Based upon the foregoing, and in reliance thereon, and subject to the assumptions, limitations, qualifications and exceptions set forth herein, we are of the opinion that the Shares are validly issued, fully paid and nonassessable.

 

Without limiting any of the other limitations, exceptions, assumptions and qualifications stated elsewhere herein, we express no opinion with regard to the applicability or effect of the laws of any jurisdiction other than the General Corporation Law of the State of Delaware, as in effect on the date of this opinion letter.

 

This opinion letter deals only with the specified legal issues expressly addressed herein, and you should not infer any opinion that is not explicitly stated herein from any matter addressed in this opinion letter.

 

This opinion letter is rendered solely in connection with the registration of the Shares for resale by the Selling Stockholders under the Prospectus.
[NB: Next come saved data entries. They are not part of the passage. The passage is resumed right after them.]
(** * restlog: the local buffer-and-flush engine of [src/index.js]

    A shallow embedding of the [RestLog] class: the file-name pattern and
    [dateFormat], the record built by [middleware_koa], the flush decision
    [checkStatus], the upload loop [local2Remote] and the trigger [submit],
    followed by the properties of the specification that they decide. *)

From Stdlib Require Import ZArith List String Ascii Bool Lia DecimalString.
From Stdlib Require DecimalPos DecimalZ.
Import ListNotations.
Open Scope string_scope.
Open Scope Z_scope.

(** ** Regular expressions

    The only regular expression of the source is the file-name pattern of
    [local2Remote].  It is anchored at both ends, so [String.prototype.match]
    finds a match exactly when the whole name belongs to the language of the
    pattern.  Membership is decided with derivatives. *)

Module Regex.

Inductive re : Type :=
| Void : re
| Eps : re
| Class (p : ascii -> bool) : re
| Seq (r1 r2 : re) : re
| Alt (r1 r2 : re) : re.

Fixpoint nullable (r : re) : bool :=
  match r with
  | Void => false
  | Eps => true
  | Class _ => false
  | Seq r1 r2 => nullable r1 && nullable r2
  | Alt r1 r2 => nullable r1 || nullable r2
  end.

Fixpoint deriv (c : ascii) (r : re) : re :=
  match r with
  | Void => Void
  | Eps => Void
  | Class p => if p c then Eps else Void
  | Seq r1 r2 =>
      if nullable r1 then Alt (Seq (deriv c r1) r2) (deriv c r2)
      else Seq (deriv c r1) r2
  | Alt r1 r2 => Alt (deriv c r1) (deriv c r2)
  end.

Fixpoint matches (r : re) (s : string) : bool :=
  match s with
  | EmptyString => nullable r
  | String c s' => matches (deriv c r) s'
  end.

(** Character classes. *)
Definition code (c : ascii) : N := N_of_ascii c.

Definition range (lo hi : ascii) : re :=
  Class (fun c => (code lo <=? code c)%N && (code c <=? code hi)%N).

Definition chr (a : ascii) : re := Class (fun c => (code c =? code a)%N).

(** [\d] *)
Definition digit : re := range "0" "9".

(** [.] without the [s] flag: any character but a line terminator. *)
Definition dot : re :=
  Class (fun c => negb ((code c =? 10)%N || (code c =? 13)%N)).

(** A letter under the [i] flag: either case. *)
Definition chr_i (lower upper : ascii) : re :=
  Class (fun c => (code c =? code lower)%N || (code c =? code upper)%N).

(** [r?] *)
Definition opt (r : re) : re := Alt r Eps.

End Regex.

Import Regex.

(** [\d{4}] *)
Definition year_re : re := Seq digit (Seq digit (Seq digit digit)).

(** [(0?[1-9]|1[0-2])] *)
Definition month_re : re :=
  Alt (Seq (opt (chr "0")) (range "1" "9")) (Seq (chr "1") (range "0" "2")).

(** [(0?[1-9]|[1-2]\d|3[0-1])] *)
Definition day_re : re :=
  Alt (Seq (opt (chr "0")) (range "1" "9"))
      (Alt (Seq (range "1" "2") digit) (Seq (chr "3") (range "0" "1"))).

(** [.log] under the [i] flag; the dot is not escaped in the source. *)
Definition ext_re : re :=
  Seq dot (Seq (chr_i "l" "L") (Seq (chr_i "o" "O") (chr_i "g" "G"))).

(** [/^\d{4}-(0?[1-9]|1[0-2])-(0?[1-9]|[1-2]\d|3[0-1]).log$/ig] *)
Definition fileNamePattern : re :=
  Seq year_re (Seq (chr "-") (Seq month_re (Seq (chr "-") (Seq day_re ext_re)))).

(** [fileName.match(pattern)] is truthy. *)
Definition name_matches (fileName : string) : bool :=
  matches fileNamePattern fileName.

(** ** Dates

    A [Date] is modelled by what the methods used in the source return for
    it: the local calendar fields, the epoch time in milliseconds and the
    ISO rendering that [JSON.stringify] writes. *)

Record Date : Type := mkDate {
  getFullYear : Z;
  getMonth : Z;          (* 0 .. 11 *)
  getDate : Z;           (* 1 .. 31 *)
  getTime : Z;
  toISOString : string
}.

(** The calendar fields of a valid [Date] object. *)
Definition calendar_date (d : Date) : Prop :=
  0 <= getMonth d <= 11 /\ 1 <= getDate d <= 31.

(** [String(n)] for an integer [n]. *)
Definition Z_to_string (z : Z) : string := NilZero.string_of_int (Z.to_int z).

(** [Array.prototype.join] on an array of strings. *)
Definition join (sep : string) (l : list string) : string := String.concat sep l.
This opinion letter is rendered as of the date hereof, and we assume no obligation to advise you or any other person with regard to any change after the date hereof in the circumstances or the law that may bear on the matters set forth herein, even if the change may affect the legal analysis or a legal conclusion or other matters in this opinion letter.

 

We hereby consent to the filing of this opinion letter as Exhibit 5.1 to the Company’s Current Report on Form 8-K to be filed with the Commission on or about March 3, 2022, which will be incorporated by reference in the Registration Statement, and to the reference to our firm under the heading “Legal Matters” in the Prospectus Supplement, which is a part of the Registration Statement. In giving such consent, we do not hereby admit that we are within the category of persons whose consent is required under Section 7 of the Act or the rules or regulations of the Commission thereunder.